The rate of year-over-year inflation in the United States hit a 40-year high of 7.9 percent in February. In the Midwest, the rate was a touch higher at 8.0 percent, driven in large part by above-average rises in the price of natural gas. Because of these higher prices, people’s real incomes — what they can actually buy — are falling.

Back in October, when White House Press Secretary Jen Psaki was arguing that inflation was actually a “good thing” because it showed the strength of the economy’s recovery from COVID-19, I warned that “our current inflation might not be so transitory after all.” This was based on data showing the massive increase of money relative to the amount of goods and services people could purchase.
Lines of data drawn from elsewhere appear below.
Lemma down_repaired_twice_witness :
  down_ready legacy_db /\
  exists ss st1, parse_script down_sql_drop_index = Ok ss /\
    exec_stmts legacy_db ss = Ok st1 /\ exec_stmts st1 ss = Ok st1.
Proof.
  assert (H : down_ready legacy_db).
  { apply List.Forall_forall. intros w Hw. unfold index_swaps in Hw. simpl in Hw.
    repeat (destruct Hw as [<-|Hw];
      [split; [eexists; split; [vm_compute; reflexivity | simpl; tauto] |
               intros c; vm_compute; discriminate] |]).
    done. }
  split; [exact H|]. exact (down_repaired_twice legacy_db H).
Defined.

End ImprovedIndexes.
(** A migration whose [up] and [down] change nothing; the witnesses put it
    before this one in a history. *)
Definition noop_migration {St : Type} : MigrationInterface St :=
  mk_migration "noop1600000000000" Ok Ok.

(** ** The ledger's invariant *)

Section LedgerLemmas.
Context {St : Type} (history : list (MigrationInterface St)).

Lemma first_pending_prefix k m :
  first_pending (replicate k Applied ++ replicate m Pending) =
  match m with 0 => None | S _ => Some k end.
Proof. induction k as [|k IH]; simpl; [by destruct m | rewrite IH; by destruct m]. Qed.

Lemma last_applied_pending m : last_applied (replicate m Pending) = None.
Proof. induction m as [|m IH]; simpl; [done | by rewrite IH]. Qed.

Lemma last_applied_prefix k m :
  last_applied (replicate k Applied ++ replicate m Pending) =
  match k with 0 => None | S k' => Some k' end.
Proof.
  induction k as [|k IH]; simpl; [apply last_applied_pending|]. rewrite IH. by destruct k.
Qed.

Lemma prefix_insert_apply k m :
  <[k := Applied]> (replicate k Applied ++ replicate (S m) Pending) =
  replicate (S k) Applied ++ replicate m Pending.
Proof. induction k as [|k IH]; simpl; [done | f_equal; exact IH]. Qed.

Lemma prefix_insert_revert k m :
  <[k := Pending]> (replicate (S k) Applied ++ replicate m Pending) =
  replicate k Applied ++ replicate (S m) Pending.
Proof. induction k as [|k IH]; simpl; [done | f_equal; exact IH]. Qed.
(** [a < b] of the language: false as soon as one side is NaN. *)
Definition number_lt (a b : number) : bool :=
  match a, b with
  | NaN, _ | _, NaN => false
  | Infinity na, Infinity nb => na && negb nb
  | Infinity na, Finite _ => na
  | Finite _, Infinity nb => negb nb
  | Finite x, Finite y => negb (Qle_bool y x)
  end.

Definition number_gt (a b : number) : bool := number_lt b a.

(** [a <= b] of the language: [b < a] is neither true nor undefined. *)
Definition number_le (a b : number) : bool :=
  match a, b with
  | NaN, _ | _, NaN => false
  | _, _ => negb (number_lt b a)
  end.

Definition number_ge (a b : number) : bool := number_le b a.

(** [ToBoolean] on a number: NaN and the zeros are falsy. *)
Definition number_truthy (n : number) : bool :=
  match n with
  | NaN => false
  | Infinity _ => true
  | Finite q => negb (Qnum q =? 0)
  end.

Definition is_integer (q : Q) : bool :=
  (Qnum q mod Zpos (Qden q) =? 0).

Definition decimal (z : Z) : jsstring :=
  lit (NilZero.string_of_int (Z.to_int z)).

(** ** Values

    The values that reach the server: what [JSON.parse] builds, and
    [undefined] for an argument the request leaves out. *)

Inductive JsValue : Type :=
| JUndefined
| JNull
| JBool (b : bool)
| JNumber (n : number)
| JString (s : jsstring)
| JArray (items : list JsValue)
| JObject (props : list (jsstring * JsValue)).

(** Abrupt completions: the [Error] the validator constructs, and the
    [TypeError]s the engine raises.  [TypeError] is a subclass of [Error],
    so [instanceof Error] holds of both. *)
Inductive type_error : Type :=
| ReadPropertyOfNullish (base : JsValue) (key : jsstring)
| NotAFunction
| CannotConvertToPrimitive.

Inductive exn : Type :=
| Error (message : jsstring)
| TypeError (why : type_error).

Inductive completion (A : Type) : Type :=
| Return (a : A)
| Throw (e : exn).
Arguments Return {A} a.
Arguments Throw {A} e.

Definition cbind {A B} (c : completion A) (k : A -> completion B)
  : completion B :=
  match c with
  | Return a => k a
  | Throw e => Throw e
  end.

Declare Scope completion_scope.
Delimit Scope completion_scope with completion.
Notation "x <- c ;; k" := (cbind c (fun x => k))
  (at level 61, c at next level, right associativity) : completion_scope.

(** [ToBoolean]. *)
Definition truthy (v : JsValue) : bool :=
  match v with
  | JUndefined | JNull => false
  | JBool b => b
  | JNumber n => number_truthy n
  | JString s => negb (Nat.eqb (List.length s) 0)
  | JArray _ | JObject _ => true
  end.

Inductive type_tag : Type :=
| TUndefined | TObject | TBoolean | TNumber | TString.

Definition typeof (v : JsValue) : type_tag :=
  match v with
  | JUndefined => TUndefined
  | JNull | JArray _ | JObject _ => TObject
  | JBool _ => TBoolean
  | JNumber _ => TNumber
  | JString _ => TString
  end.

Definition type_tag_eqb (a b : type_tag) : bool :=
  match a, b with
  | TUndefined, TUndefined | TObject, TObject | TBoolean, TBoolean
  | TNumber, TNumber | TString, TString => true
  | _, _ => false
  end.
Given this, in February, I wrote that: “it falls to the Fed to fight inflation by slowing and eventually terminating its purchases of assets with newly printed money.”

How to cope in the meantime, though? On March 7, Transport Secretary Pete Buttigieg offered this less-than-helpful solution:

How people who are having their incomes squeezed are supposed to be able to shell out for a vehicle costing an average of $56,000 is left unexplained.

Taking a very different approach six days later, economist Teresa Ghilarducci offered “some ideas on how to reconfigure consumption and lessen the blow.” These included:

…it’s worth reconsidering public transportation if it’s an option where you live.

When it comes to food, don’t be afraid to explore…Though your palate may not be used to it, tasty meat substitutes include vegetables (where prices are up a little over 4%, or lentils and beans, which are up about 9%).

If you’re one of the many Americans who became a new pet owner during the pandemic, you might want to rethink those costly pet medical needs. It may sound harsh, but researchers actually don’t recommend pet chemotherapy — which can cost up to $10,000 — for ethical reasons.

How on earth has it come to this? We were supposed to be “building back better,” yet here we are taking a bus to get our pet euthanized and drowning our sorrows with a bowl of lentils.

I am not saying that Ghilarducci’s ideas are bad ones; indeed, higher prices will force people to make painful choices and those choices will be more painful the less you earn, but the people responsible for this fiasco must be held accountable. In the meantime, you can save on buying meat and veterinary bills by eating your pet.